The 2010–11 Atlantic 10 Conference men's basketball season marked the 35th season of Atlantic 10 Conference basketball. The 2011 Atlantic 10 men's basketball tournament was held for the fifth straight year at Boardwalk Hall in Atlantic City, New Jersey.

Preseason
In the 2010 preseason, two new head coaches filled vacant Atlantic 10 positions. Fordham fired Dereck Whittenburg on December 3, 2009, and interim coach Jared Grasso was hired in Whittenburg's absence. The Rams finished the year 2–26, and Grasso was not retained. On March 25, 2010, Tom Pecora was hired from Hofstra, where he coached seven years to a 155–126 record. The Charlotte 49ers fired coach Bobby Lutz on March 15, despite being the team's all-time wins leader with a record of 218–158. In his final season, he led the team to a 19–12 mark but suffered a late season collapse and did not make the NCAA tournament or NIT. He was replaced by Alan Major, an assistant coach at Ohio State for six years, on April 9.

Atlantic 10 media day was held on October 21, 2010. Temple was picked to win their fourth straight A-10 championship by coaches and the media.
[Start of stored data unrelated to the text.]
Lemma dedup_from_NoDup k l :
  P k → Forall P (key <$> l) → Forall (λ y, R k (key y)) l →
  StronglySorted (λ a b, R (key a) (key b)) l →
  k ∉ key <$> dedup_from k l ∧ NoDup (key <$> dedup_from k l).
Proof using HR.
  intros HPk HPl Hk Hs. revert k HPk HPl Hk.
  induction Hs as [|y l Hs IH Hall]; intros k HPk HPl Hk; csimpl.
  { split; [apply not_elem_of_nil|constructor]. }
  csimpl in *. apply Forall_cons in HPl as [HPy HPl]. apply Forall_cons in Hk as [Hky Hk].
  case_decide as Hd; [by apply IH|]. csimpl.
  destruct (IH (key y)) as [Hnotin Hnd]; [done..|]. split; [|by constructor].
  rewrite not_elem_of_cons. split; [congruence|].
  rewrite list_elem_of_fmap. intros (z & -> & Hz%dedup_from_elem).
  rewrite Forall_forall in Hall. apply Hd, HR; [done..| |done]. by apply Hall.
Qed.
Lemma dedup_by_key_NoDup l :
  Forall P (key <$> l) →
  StronglySorted (λ a b, R (key a) (key b)) l → NoDup (key <$> dedup_by_key l).
Proof using HR.
  intros HP. destruct 1 as [|y l Hs Hall]; csimpl; [constructor|].
  csimpl in *. apply Forall_cons in HP as [??].
  destruct (dedup_from_NoDup (key y) l) as [??]; [done..|]. by constructor.
Qed.

Lemma dedup_from_sublist k l : sublist (dedup_from k l) l.
Proof using.
  revert k; induction l as [|y l IH]; intros k; cbn; [constructor|].
  case_decide; by constructor.
Qed.
Lemma dedup_by_key_sublist l : sublist (dedup_by_key l) l.
Proof using. destruct l; cbn; constructor. apply dedup_from_sublist. Qed.
End dedup.

(** ** Lists *)

(** [iter().find(p)], [iter().position(p)] and [iter().any(p)]. *)
Fixpoint find_by {A} (p : A → bool) (l : list A) : option A :=
  match l with
  | [] => None
  | x :: l' => if p x then Some x else find_by p l'
  end.
Fixpoint position {A} (p : A → bool) (l : list A) : option nat :=
  match l with
  | [] => None
  | x :: l' => if p x then Some 0%nat else S <$> position p l'
  end.
Definition any {A} (p : A → bool) (l : list A) : bool := existsb p l.
Definition retain {A} (p : A → bool) (l : list A) : list A := List.filter p l.

(** [iter_mut().find(p)] followed by an assignment through the reference: the first
    match is updated in place. *)
Fixpoint update_first {A} (p : A → bool) (f : A → A) (l : list A) : list A :=
  match l with
  | [] => []
  | x :: l' => if p x then f x :: l' else x :: update_first p f l'
  end.

Lemma find_by_Some {A} (p : A → bool) l x : find_by p l = Some x → x ∈ l ∧ p x = true.
Proof.
  induction l as [|y l IH]; cbn; [done|]. rewrite elem_of_cons.
  destruct (p y) eqn:?; naive_solver.
Qed.
Lemma find_by_None {A} (p : A → bool) l : find_by p l = None ↔ ∀ x, x ∈ l → p x = false.
Proof.
  induction l as [|y l IH]; cbn; [split; [by intros _ x ?%elem_of_nil|done]|].
  destruct (p y) eqn:Hy.
  - split; [done|]. intros H. rewrite (H y) in Hy by left. done.
  - rewrite IH. setoid_rewrite elem_of_cons. naive_solver.
Qed.
Lemma position_Some {A} (p : A → bool) l i :
  position p l = Some i → ∃ x, l !! i = Some x ∧ p x = true.
Proof.
  revert i; induction l as [|y l IH]; intros i; cbn; [done|].
  destruct (p y) eqn:?; [intros [= <-]; eauto|].
  intros (j & ? & ->)%fmap_Some. cbn. eauto.
Qed.
Lemma position_None {A} (p : A → bool) l : position p l = None ↔ ∀ x, x ∈ l → p x = false.
Proof.
  induction l as [|y l IH]; cbn; [split; [by intros _ x ?%elem_of_nil|done]|].
  destruct (p y) eqn:Hy.
  - split; [done|]. intros H. rewrite (H y) in Hy by left. done.
  - rewrite fmap_None, IH. setoid_rewrite elem_of_cons. naive_solver.
Qed.

Lemma any_true {A} (p : A → bool) l : any p l = true ↔ ∃ x, x ∈ l ∧ p x = true.
Proof. unfold any. rewrite existsb_exists. by setoid_rewrite <-list_elem_of_In. Qed.
Lemma any_false {A} (p : A → bool) l : any p l = false ↔ ∀ x, x ∈ l → p x = false.
Proof.
  rewrite <-not_true_iff_false, any_true. split.
  - intros H x Hx. apply not_true_is_false. eauto.
  - intros H (x & ? & ?). rewrite H in *; done.
Qed.

Lemma elem_of_retain {A} (p : A → bool) x l : x ∈ retain p l ↔ p x = true ∧ x ∈ l.
Proof. unfold retain. rewrite !list_elem_of_In, filter_In. tauto. Qed.
Lemma retain_sublist {A} (p : A → bool) l : sublist (retain p l) l.
Proof.
  unfold retain. induction l as [|x l IH]; cbn; [constructor|].
  destruct (p x); by constructor.
Qed.
Lemma retain_length_le {A} (p : A → bool) l : (length (retain p l) ≤ length l)%nat.
Proof. apply sublist_length, retain_sublist. Qed.
Lemma retain_length_lt {A} (p : A → bool) l x :
  x ∈ l → p x = false → (length (retain p l) < length l)%nat.
Proof.
  intros Hx Hp. induction l as [|y l IH]; [by apply elem_of_nil in Hx|].
  pose proof (retain_length_le p l). unfold retain in *. cbn.
  apply elem_of_cons in Hx as [<-|Hx]; [rewrite Hp; lia|].
  specialize (IH Hx). destruct (p y); cbn; lia.
Qed.
Lemma retain_all {A} (p : A → bool) l : (∀ x, x ∈ l → p x = true) → retain p l = l.
Proof.
  unfold retain. induction l as [|x l IH]; cbn; [done|]. intros H.
  rewrite H by left. f_equal. apply IH. intros y Hy. apply H. by right.
Qed.
Lemma retain_drop {A B} `{EqDecision B} (f : A → B) m (l : list A) :
  NoDup (f <$> l) → retain (λ x, negb (bool_decide (f x ∈ take m (f <$> l)))) l = drop m l.
Proof.
  revert m; induction l as [|x l IH]; intros [|m]; csimpl; intros Hnd; [done|done| |].
  { f_equal. by apply retain_all. }
  apply NoDup_cons in Hnd as [Hx Hnd]. rewrite bool_decide_true by left. cbn.
  rewrite <- (IH m Hnd). unfold retain. clear IH.
  assert (∀ y, y ∈ l → f y ≠ f x) as Hne.
  { intros y Hy Heq. apply Hx. rewrite <- Heq. by apply list_elem_of_fmap_2. }
  assert (∀ k, (∀ y, y ∈ k → f y ≠ f x) →
    List.filter (λ y, negb (bool_decide (f y ∈ f x :: take m (f <$> l)))) k =
    List.filter (λ y, negb (bool_decide (f y ∈ take m (f <$> l)))) k) as Hk; [|by apply Hk].
  induction k as [|y k IHk]; intros Hk; cbn; [done|].
  rewrite (bool_decide_ext (f y ∈ f x :: take m (f <$> l)) (f y ∈ take m (f <$> l))).
  - rewrite IHk; [done|]. intros z Hz. apply Hk. by right.
  - rewrite elem_of_cons. assert (f y ≠ f x) by (apply Hk; left). naive_solver.
Qed.
Lemma retain_app {A} (p : A → bool) l k : retain p (l ++ k) = retain p l ++ retain p k.
Proof. apply List.filter_app. Qed.
Lemma Forall2_retain {A B} (R : A → B → Prop) p q l k :
  (∀ x y, x ∈ l → R x y → p x = q y) → Forall2 R l k → Forall2 R (retain p l) (retain q k).
Proof.
  intros Hpq HR. induction HR as [|x y l k Hxy HR IH]; [constructor|]. unfold retain in *; cbn.
  rewrite (Hpq x y) by (done || by left).
  assert (Forall2 R (List.filter p l) (List.filter q k)) by (apply IH; intros; apply Hpq; [by right|done]).
  destruct (q y); [by constructor|done].
Qed.
Lemma retain_NoDup_fmap {A B} (f : A → B) p l : NoDup (f <$> l) → NoDup (f <$> retain p l).
Proof. intros. eapply sublist_NoDup; [done|]. apply fmap_sublist, retain_sublist. Qed.

Lemma length_update_first {A} (p : A → bool) f l :
  length (update_first p f l) = length l.
Proof. induction l as [|x l IH]; cbn; [done|]. destruct (p x); cbn; congruence. Qed.
Lemma update_first_none {A} (p : A → bool) f l :
  (∀ x, x ∈ l → p x = false) → update_first p f l = l.
Proof.
  induction l as [|x l IH]; cbn; [done|]. intros H.
  rewrite (H x) by left. f_equal. apply IH. intros y Hy. apply H. by right.
Qed.
Lemma update_first_fmap {A B} (p : A → bool) f (g : A → B) l :
  (∀ x, p x = true → g (f x) = g x) → g <$> update_first p f l = g <$> l.
Proof.
  intros Hg. induction l as [|x l IH]; csimpl; [done|].
  destruct (p x) eqn:?; csimpl; [by rewrite Hg|by rewrite IH].
Qed.
Lemma elem_of_update_first {A} (p : A → bool) f l x :
  x ∈ update_first p f l → x ∈ l ∨ ∃ y, y ∈ l ∧ p y = true ∧ x = f y.
Proof.
  induction l as [|y l IH]; cbn; [by intros []%elem_of_nil|].
  destruct (p y) eqn:?; rewrite !elem_of_cons; setoid_rewrite elem_of_cons; naive_solver.
Qed.

Lemma update_first_keeps {A} (p : A → bool) f l x :
  x ∈ l → p x = false → x ∈ update_first p f l.
Proof.
  induction l as [|y l IH]; cbn; [by intros []%elem_of_nil|].
  rewrite elem_of_cons. intros [<-|Hx] Hp; [rewrite Hp; by left|].
  destruct (p y); right; auto.
Qed.
Lemma find_by_update_first {A} (p : A → bool) f l :
  (∀ x, p (f x) = p x) → find_by p (update_first p f l) = f <$> find_by p l.
Proof.
  intros Hf. induction l as [|x l IH]; cbn; [done|]. destruct (p x) eqn:Hx; cbn; rewrite ?Hf, Hx; done.
Qed.
Lemma find_by_update_other {A} (p q : A → bool) f l :
  (∀ x, p x = true → q x = false ∧ q (f x) = false) → find_by q (update_first p f l) = find_by q l.
Proof.
  intros Hf. induction l as [|x l IH]; cbn; [done|].
  destruct (p x) eqn:Hx; cbn; [|by rewrite IH]. by destruct (Hf _ Hx) as [-> ->].
Qed.
Lemma update_first_const {A} (p : A → bool) r l :
  any p l = true → r ∈ update_first p (λ _, r) l.
Proof.
  unfold any. induction l as [|y l IH]; cbn; [done|].
  destruct (p y); cbn; [by left|]. intros Ha. right. auto.
Qed.
Lemma elem_of_concat {A} (x : A) (ls : list (list A)) :
  x ∈ concat ls ↔ ∃ i l, ls !! i = Some l ∧ x ∈ l.
Proof.
  rewrite list_elem_of_In, in_concat. setoid_rewrite <-list_elem_of_In.
  setoid_rewrite list_elem_of_lookup at 1. naive_solver.
Qed.
Lemma concat_NoDup_fmap {A B} (f : A → B) (ls : list (list A)) :
  (∀ i l, ls !! i = Some l → NoDup (f <$> l)) →
  (∀ i j l k x y, ls !! i = Some l → ls !! j = Some k → x ∈ l → y ∈ k → f x = f y → i = j) →
  NoDup (f <$> concat ls).
Proof.
  induction ls as [|l ls IH]; cbn; intros Hnd Hdis; [constructor|].
  rewrite fmap_app. apply NoDup_app. split_and!.
  - by apply (Hnd 0%nat).
  - intros z (x & -> & Hx)%list_elem_of_fmap (y & Heq & Hy)%list_elem_of_fmap.
    apply elem_of_concat in Hy as (j & k & Hk & Hy).
    by specialize (Hdis 0%nat (S j) l k x y eq_refl Hk Hx Hy Heq).
  - apply IH; [intros i; apply (Hnd (S i))|].
    intros i j l' k' x y Hi Hj Hx Hy Heq.
    by injection (Hdis (S i) (S j) l' k' x y Hi Hj Hx Hy Heq).
Qed.

Lemma alter_as_insert {A} (f : A → A) i (l : list A) x :
  l !! i = Some x → alter f i l = <[i := f x]> l.
Proof.
  revert i; induction l as [|y l IH]; intros [|i]; cbn; [done..|by intros [= ->]|].
  intros H. f_equal. by apply IH.
Qed.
They received 19 first-place votes, and Xavier and Richmond received three first-place votes each, while Dayton was picked first on one ballot. Richmond's Kevin Anderson was the reigning player of the year, having won the honor in the 2009–10 Atlantic 10 Conference men's basketball season.

Atlantic 10 preseason poll

Atlantic 10 preseason teams

Preseason watchlists
On October 4, 2010, the Wooden Award preseason watch list was released, including three Atlantic 10 players. The watchlist was composed of 50 players who were not transfers, freshmen or medical redshirts.  The list will be reduced to a 30-player mid-season watchlist in December and a final national ballot of about 20 players in March. The Naismith College Player of the Year watchlist of 50 players was announced on November 16, 2010.  In late February, a shorter list of the top 30 players was compiled to prepare for a March vote to narrow the list to four finalists.

Rankings

Conference awards & honors

Weekly honors
Throughout the conference regular season, the Atlantic 10 offices name a player of the week and rookie of the week each Monday.

Atlantic 10 All-Conference teams

NABC
The National Association of Basketball Coaches announced their Division I AllDistrict teams on March 9 to recognize the best men's collegiate basketball student-athletes in the United States. Selected and voted on by member coaches of the NABC, 245 student-athletes were chosen from 24 districts. The selections on this list were then eligible for the State Farm Coaches' Division I All-America teams. The following list represented the Atlantic 10 players chosen to the list. Since District 4 comprised only Atlantic 10 Conference schools, this is equivalent to being named All-Atlantic 10 by the NABC.

First Team
Kevin Anderson (Richmond)
Bill Clark (Duquesne)
Justin Harper (Richmond)
Tu Holloway (Xavier)
Andrew Nicholson (St. Bonaventure)

Second Team
Anthony Gurley (Massachusetts)
Delroy James (Rhode Island)
Ramone Moore (Temple)
Damian Saunders (Duquesne)
Chris Wright (Dayton)

USBWA
On March 10, the U.S. Basketball Writers Association released its 2010–11 Men's All-District Teams, based on voting from its national membership. There were nine regions from coast to coast, and a player and coach of the year were selected in each. The following lists all the Atlantic 10 representatives selected within their respective regions.

District I (ME, VT, NH, RI, MA, CT)
Delroy James (Rhode Island)

District II (NY, NJ, DE, DC, PA, WV)
Andrew Nicholson (St. Bonaventure)

District III (VA, NC, SC, MD)
None Selected

District V (OH, IN, IL, MI, MN, WI)
Tu Holloway (Xavier)

District VI (IA, MO, KS, OK, NE, ND, SD)
None Selected

Postseason

Atlantic 10 tournament

NCAA tournament

National Invitation tournament

2011 NBA Draft
Two Atlantic 10 players were selected in the 2011 NBA Draft on June 23, both in the second round: Justin Harper and Lavoy Allen. Harper was selected with the 32nd pick by the Cleveland Cavaliers and subsequently traded to the Orlando Magic. With the 50th pick of the draft, the Philadelphia 76ers took Lavoy Allen. Tu Holloway declared for early entry in the draft but did not hire an agent and withdrew his name prior to the May 8 deadline.